[Records drawn from a dataset]
Lemma sys_chdir_runs p d t s r :
  current s p → vmm_ok (vm s) → user_path (vm s) p (t_ebx (k_tf s !!! p)) t → cwd_ok s p d → icache R (k_fs s) →
  walk g V false (origin t d (k_fs s)) (cut <$> elements t) r → (∀ j, r = Some j → node_ok g V j) →
  runs (sys_chdir p) s (λ _ s', moved p d (dir_only r) s s').
Proof.
  intros Hcur Hok Hpath Hcwd Hc Hw Hnode. pose proof Hcur as (_ & _ & _ & Hp). unfold sys_chdir.
  eapply runs_bind_eq; [by apply current_curid|].
  eapply (runs_bind_eq _ _ _ (t_ebx (k_tf s !!! p)) s).
  { unfold syscall_get_arg2, tf_get. by rewrite (bind_Ret _ _ _ _ _ (aread_in NUM_IDS k_tf p s ltac:(lia))). }
  eapply runs_bind_mono; [apply (copyin_path_runs p _ t s); [by apply current_curid|done|done]|].
  intros l s1 (v & rest & -> & Hv & ->). unfold namei. eapply runs_rw; [apply bind_assoc|].
  eapply runs_bind_mono.
  { apply (namex_runs B g V L R Hmagic Hg Hsz Hnonneg Hfree false t rest (junk DIRSIZ) (remem v s) (origin t d (k_fs s)) r); [apply Hpath|exact Hc| |exact Hw].
    unfold starts, origin. destruct (s8 (hd 0 t) =? SLASH); [done|]. destruct Hcwd as (Ed & Hd & Hpos & _). exists p, d.
    split; [by apply current_curid|]. split; [rewrite <- Ed; apply tcb_get_run; lia|]. done. }
  intros [ip nm] s2 (E & Harr & Hk & _). simpl fst in Harr. rewrite E. set (f := k_fs s2) in *. clearbody f. clear E s2.
  eapply runs_bind_eq; [reflexivity|]. simpl fst. destruct r as [j|].
  2:{ destruct Harr as [-> Hf]. simpl dir_only. by apply chdir_fails. }
  destruct Harr as (Hip & Hf & Hj). rewrite (proj2 (Z.eqb_neq ip 0)) by lia.
  apply (enter_runs B g V L R Hmagic Hg Hsz Hnonneg ip (set_k_fs f (remem v s))); [done|done|simpl; rewrite Hj; by apply Hnode|].
  intros x f1 Hl Ex Ety Hnl Hk1. simpl k_fs in Ex. rewrite Hj in Ex. rewrite <- Ety, Ex. unfold dir_only.
  assert (0 < more R (ip - 1) (ip - 1)) as Hpos by (rewrite more_eq; specialize (Hnonneg (ip - 1)); lia). destruct (i_type (node V j) =? T_DIR); simpl negb; cbv iota.
  - eapply fs_bind; [by eapply unlock_runs|]. intros [] f2 (Hf2 & _ & Hi2).
    apply (chdir_enters p d s v f2 ip j); try done.
    + eapply kept_trans; [exact Hk|]. eapply kept_trans; [exact Hk1|]. by apply kept_all.
    + rewrite Hi2. simpl. by rewrite (lo_slot _ _ _ _ _ _ _ _ Hl).
  - eapply fs_bind; [by eapply unlockput_runs|]. intros [] f2 [Hf2 _]. apply chdir_fails; try done.
    eapply icache_ext; [|exact Hf2]. intros k. apply less_more.
Qed.

Lemma dispatch_chdir p s : 1 ≤ p < NUM_IDS → t_eax (k_tf s !!! p) = SYS_chdir → syscall_dispatch p (in_kernel s) = sys_chdir p (in_kernel s).
Proof.
  intros Hp E. unfold syscall_dispatch, syscall_get_arg1, tf_get.
  erewrite bind_Ret by (by rewrite (bind_Ret _ _ _ _ _ (aread_in NUM_IDS k_tf p (in_kernel s) ltac:(lia)))).
  change (k_tf (in_kernel s)) with (k_tf s). by rewrite E.
Qed.

(** C12: Changing the current directory, from the trap of the process back to it: the path is
    copied from the memory of the process and walked from the root or from its current
    directory. If it leads to a directory, this is the current directory of the process
    after the call, with a reference of its own, and the reference to the old one is given
    up; if it leads nowhere or to a file, the call fails, and the directory and all counts of
    references are as before.  The old directory must still have a name ([cwd_ok]): the
    call would delete one that has none, outside of a transaction.  The thread block, the
    registers and the page table entries of every other process are as before, and so is
    the memory of all pages that any process had, and the kernel memory outside of the page
    tables and of the buffer of the path. *)
Theorem chdir_trap p d t s r :
  user_running s p → t_trapno (k_tf s !!! p) = T_SYSCALL → t_eax (k_tf s !!! p) = SYS_chdir →
  TRAP_HANDLER s !!! (cpu, T_SYSCALL) = syscall_dispatch_addr →
  vmm_ok (vm s) → user_path (vm s) p (t_ebx (k_tf s !!! p)) t → cwd_ok s p d → icache R (k_fs s) →
  walk g V false (origin t d (k_fs s)) (cut <$> elements t) r → (∀ j, r = Some j → node_ok g V j) →
  runs (trap p) s (λ res s', res = None ∧ user_running s' p ∧ moved p d (dir_only r) s s').
Proof.
  intros Hr Hn Hnr Hh Hok Hpath Hcwd Hc Hw Hnode. pose proof Hr as [Hcpu Hi Hp Hcur _ _].
  eapply runs_mono.
  - apply (trap_runs p s (k_tf s !!! p) (moved p d (dir_only r) (in_kernel s)) Hr eq_refl); [rewrite Hn; unfold T_SYSCALL; lia|].
    rewrite Hn, Hh. unfold runs. rewrite call_syscall, dispatch_chdir by done.
    apply (runs_mono _ _ (λ _ s1, moved p d (dir_only r) (in_kernel s) s1)).
    + apply (sys_chdir_runs p d t (in_kernel s) r); [|by apply set_CR3_ok| |done..].
      * split; [done|]. split; [exact Hi|]. split; [exact Hcur|]. exact Hp.
      * by destruct Hpath.
    + intros _ s1 Hm. split; [apply Hm|done].
  - intros res s' (-> & s1 & Hsame & Hm & ->). split; [done|]. split; [by eapply back_to_running|].
    destruct Hm as [M1 [U1 U2 U3 U4 U5] M3 M4 M5]. by constructor; [|constructor; [apply set_CR3_ok|..]|..].
Qed.

End chdir.

(** ** An example *)

(** The path ["/d"] at 0x40001000 of process 1. *)
Definition demo_uva : Z := 1073745920.
Definition demo_char (i : Z) : Z := if i =? 0 then 47 else if i =? 1 then 100 else 0.

(** One character of the path. *)
Lemma demo_put v i c (f : Z → Z) :
  @vmm_ok demo_layout v → 0 ≤ i < 128 →
  (∀ j, 0 ≤ j < 128 → @present demo_layout v 1 (demo_uva + j) ∧ @ubyte demo_layout v 1 (demo_uva + j) = f j) →
  ∃ v', @vmm_ok demo_layout v' ∧ ∀ j, 0 ≤ j < 128 →
    @present demo_layout v' 1 (demo_uva + j) ∧ @ubyte demo_layout v' 1 (demo_uva + j) = if j =? i then u8 c else f j.
Proof.
  intros Hok Hi Hf.
  assert (∀ j, 0 ≤ j < 128 → user_va 1 (demo_uva + j)) as Hva
    by (intros j Hj; split; [by vm_compute|]; unfold demo_uva, VM_USERLO, VM_USERHI; lia).
  destruct (proj1 (runs_eq _ _ _) (@pt_memset_runs demo_env demo_layout eq_refl 1 (demo_uva + i) c 1 v Hok
    ltac:(unfold user_range, demo_uva, NUM_IDS, VM_USERLO, VM_USERHI; lia)
    ltac:(left; intros k Hk; replace (demo_uva + i + k) with (demo_uva + i) by lia; by apply Hf)))
    as (_ & v' & _ & _ & Hw).
  exists v'. split; [apply Hw|]. intros j Hj. destruct (Hf j Hj) as [Hp Hb]. destruct (Z.eqb_spec j i) as [->|Hne].
  - rewrite <- (Z.add_0_r (demo_uva + i)). apply (uw_new _ _ _ _ _ _ Hw 0). lia.
  - split; [exact (present_keep _ _ _ _ (uw_keep _ _ _ _ _ _ Hw _ _ (Hva j Hj) Hp) Hp)|].
    rewrite <- Hb. apply (uw_data _ _ _ _ _ _ Hw _ _ (Hva j Hj) Hp). clear -Hne. lia.
Qed.

Lemma demo_path : ∃ v, @vmm_ok demo_layout v ∧ ∀ i, 0 ≤ i < 128 →
  @present demo_layout v 1 (demo_uva + i) ∧ @ubyte demo_layout v 1 (demo_uva + i) = demo_char i.
Proof.
  destruct demo_vm as (_ & v0 & _ & _ & _ & Hok0 & Hc & _).
  destruct (proj1 (runs_eq _ _ _) (@pt_memset_runs demo_env demo_layout eq_refl 1 demo_uva 0 128 v0 Hok0
    ltac:(by vm_compute) ltac:(right; rewrite Hc; vm_compute; discriminate))) as (_ & v1 & _ & _ & Hw1).
  destruct (demo_put v1 1 100 (λ _, 0)) as (v2 & Hok2 & H2); [apply Hw1|done|intros j Hj; exact (uw_new _ _ _ _ _ _ Hw1 j Hj)|].
  destruct (demo_put v2 0 47 _ Hok2 ltac:(done) H2) as (v3 & Hok3 & H3). exists v3. split; [done|]. intros i Hi. exact (H3 i Hi).
Qed.

#[local] Instance chdir_sys : SysLayout :=
  {| kernel_buf := 33562624; path_buf := λ _, 33554432; old_buf := λ _, 33554688; new_buf := λ _, 33554944; stat_buf := λ _, 33555200 |}.
Definition chdir_refs (j : Z) : Z := b2z (j =? 0).
Definition chdir_frame : tf_t := set_gpr 0 0 demo_uva 0 0 SYS_chdir (demo_frame T_SYSCALL 0).
Definition chdir_ksys (v : vmm) (l : lg) : ksys :=
  let s := demo_ksys v chdir_frame in
  set_k_fs {| f_lg := l; icache_lock := zero_lk; inodes := {[0 := {| i_dev := 1; i_inum := 1; i_ref := 1; i_flags := 0; i_type := 0;
      i_major := 0; i_minor := 0; i_nlink := 0; i_size := 0; i_addrs := ∅ |}]}; ftable_lock := zero_lk; files := ∅ |}
    (set_k_thr (set_TCBPool {[1 := set_cwd 1 inhabitant]} (k_thr s)) s).

Lemma chdir_cache v l : tx None l 990 walk_view ∅ [] → icache None demo_geom walk_view ∅ (-1) chdir_refs (k_fs (chdir_ksys v l)).
Proof.
  intros Hl. assert (∀ j, j ≠ 0 → i_ref (slot (k_fs (chdir_ksys v l)) j) = 0) as Hz
    by (intros j Hj; simpl; by rewrite lookup_total_singleton_ne by done).
  constructor; [done|done| | |].
  - intros i j _ _ Hi Hj _ _. destruct (decide (i = 0)) as [->|Hi0]; [|rewrite Hz in Hi by done; lia].
    destruct (decide (j = 0)) as [->|Hj0]; [done|rewrite Hz in Hj by done; lia].
  - intros j _. unfold chdir_refs. destruct (Z.eqb_spec j 0) as [->|Hj]; [done|by apply Hz].
  - intros j _ _. unfold chdir_refs. destruct (Z.eqb_spec j 0) as [->|Hj]; [|done]. intros _. split; [done|by left].
Qed.

Lemma chdir_path v l : (∀ i, 0 ≤ i < 128 → @present demo_layout v 1 (demo_uva + i) ∧ @ubyte demo_layout v 1 (demo_uva + i) = demo_char i) →
  @user_path demo_layout chdir_sys (t_vmm (k_thr (chdir_ksys v l))) 1 demo_uva [47; 100].
Proof.
  intros Hb. constructor.
  - intros c Hc. apply list_elem_of_In in Hc. repeat (destruct Hc as [<-|Hc]; [discriminate|]). destruct Hc.
  - intros i c Hi. destruct (Hb (Z.of_nat i)) as [Hp Hu]; [apply lookup_lt_Some in Hi; simpl in Hi; lia|]. split; [exact Hp|].
    transitivity (demo_char (Z.of_nat i)); [exact Hu|]. do 3 (destruct i as [|i]; [by injection Hi as <-|]). done.
  - by apply Nat.ltb_lt.
  - vm_compute. intuition discriminate.
  - left. intros i Hi. apply Hb. exact Hi.
  - split; [apply demo_buffer; vm_compute; discriminate|by vm_compute].
Qed.

Lemma chdir_trap_witness : ∃ v l, let s := chdir_ksys v l in
  runs (@trap demo_env demo_layout TrapSpec.demo_stack chdir_sys demo_traps 1) s (λ res s', res = None ∧
    t_eax (k_tf s' !!! 1) = E_SUCC ∧ i_inum (slot (k_fs s') (cwd (TCBPool (k_thr s') !!! 1) - 1)) = 6).
Proof.
  destruct demo_path as (v & Hok & Hb), walk_boot as (l & Hl). exists v, l. cbv zeta. set (s := chdir_ksys v l).
  assert (@user_running demo_env demo_layout s 1) as Hrun by (by destruct (demo_running v chdir_frame)).
  pose proof (chdir_cache v l Hl) as Hc. pose proof (chdir_path v l Hb) as Hpath.
  eapply runs_mono.
  - apply (@chdir_trap demo_env demo_layout TrapSpec.demo_stack chdir_sys demo_traps None demo_geom walk_view ∅ chdir_refs eq_refl
      demo_geom_ok ltac:(by vm_compute) ltac:(intros j; unfold chdir_refs; by destruct (j =? 0))
      ltac:(exists 1, 2; unfold NINODE; repeat split; (lia || done)) 1 1 [47; 100] s (Some 6) Hrun); try reflexivity.
    + by apply set_CR3_ok.
    + exact Hpath.
    + split; [reflexivity|]. split; [by vm_compute|]. by vm_compute.
    + exact Hc.
    + eapply (walk_step _ _ _ _ _ _ 6); [by left|apply walk_root_ok|by vm_compute| |by constructor].
      exists 1. split; [by vm_compute|]. split; [by vm_compute|]. split; [|by vm_compute].
      intros i Hi. replace i with 0 by lia. vm_compute. intuition discriminate.
    + intros j [= <-]. apply walk_sub_ok.
  - intros res s' (-> & _ & Hm). split; [done|].
    change (dir_only walk_view (Some 6)) with (Some 6) in Hm. destruct (mv_cwd _ _ _ _ _ _ _ _ _ _ Hm) as (He & Hd & Hi & Hic).
    by split.
Defined.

## EXERCISE INSTRUCTIONS:
From the entries above, restate word for word the lines from the line containing "destruct Harr as (Hip" to the line containing "registers and the", both ends included, and nothing more.

## SOLUTION FOR THIS PROBLEM:
  destruct Harr as (Hip & Hf & Hj). rewrite (proj2 (Z.eqb_neq ip 0)) by lia.
  apply (enter_runs B g V L R Hmagic Hg Hsz Hnonneg ip (set_k_fs f (remem v s))); [done|done|simpl; rewrite Hj; by apply Hnode|].
  intros x f1 Hl Ex Ety Hnl Hk1. simpl k_fs in Ex. rewrite Hj in Ex. rewrite <- Ety, Ex. unfold dir_only.
  assert (0 < more R (ip - 1) (ip - 1)) as Hpos by (rewrite more_eq; specialize (Hnonneg (ip - 1)); lia). destruct (i_type (node V j) =? T_DIR); simpl negb; cbv iota.
  - eapply fs_bind; [by eapply unlock_runs|]. intros [] f2 (Hf2 & _ & Hi2).
    apply (chdir_enters p d s v f2 ip j); try done.
    + eapply kept_trans; [exact Hk|]. eapply kept_trans; [exact Hk1|]. by apply kept_all.
    + rewrite Hi2. simpl. by rewrite (lo_slot _ _ _ _ _ _ _ _ Hl).
  - eapply fs_bind; [by eapply unlockput_runs|]. intros [] f2 [Hf2 _]. apply chdir_fails; try done.
    eapply icache_ext; [|exact Hf2]. intros k. apply less_more.
Qed.

Lemma dispatch_chdir p s : 1 ≤ p < NUM_IDS → t_eax (k_tf s !!! p) = SYS_chdir → syscall_dispatch p (in_kernel s) = sys_chdir p (in_kernel s).
Proof.
  intros Hp E. unfold syscall_dispatch, syscall_get_arg1, tf_get.
  erewrite bind_Ret by (by rewrite (bind_Ret _ _ _ _ _ (aread_in NUM_IDS k_tf p (in_kernel s) ltac:(lia)))).
  change (k_tf (in_kernel s)) with (k_tf s). by rewrite E.
Qed.

(** C12: Changing the current directory, from the trap of the process back to it: the path is
    copied from the memory of the process and walked from the root or from its current
    directory. If it leads to a directory, this is the current directory of the process
    after the call, with a reference of its own, and the reference to the old one is given
    up; if it leads nowhere or to a file, the call fails, and the directory and all counts of
    references are as before.  The old directory must still have a name ([cwd_ok]): the
    call would delete one that has none, outside of a transaction.  The thread block, the
    registers and the page table entries of every other process are as before, and so is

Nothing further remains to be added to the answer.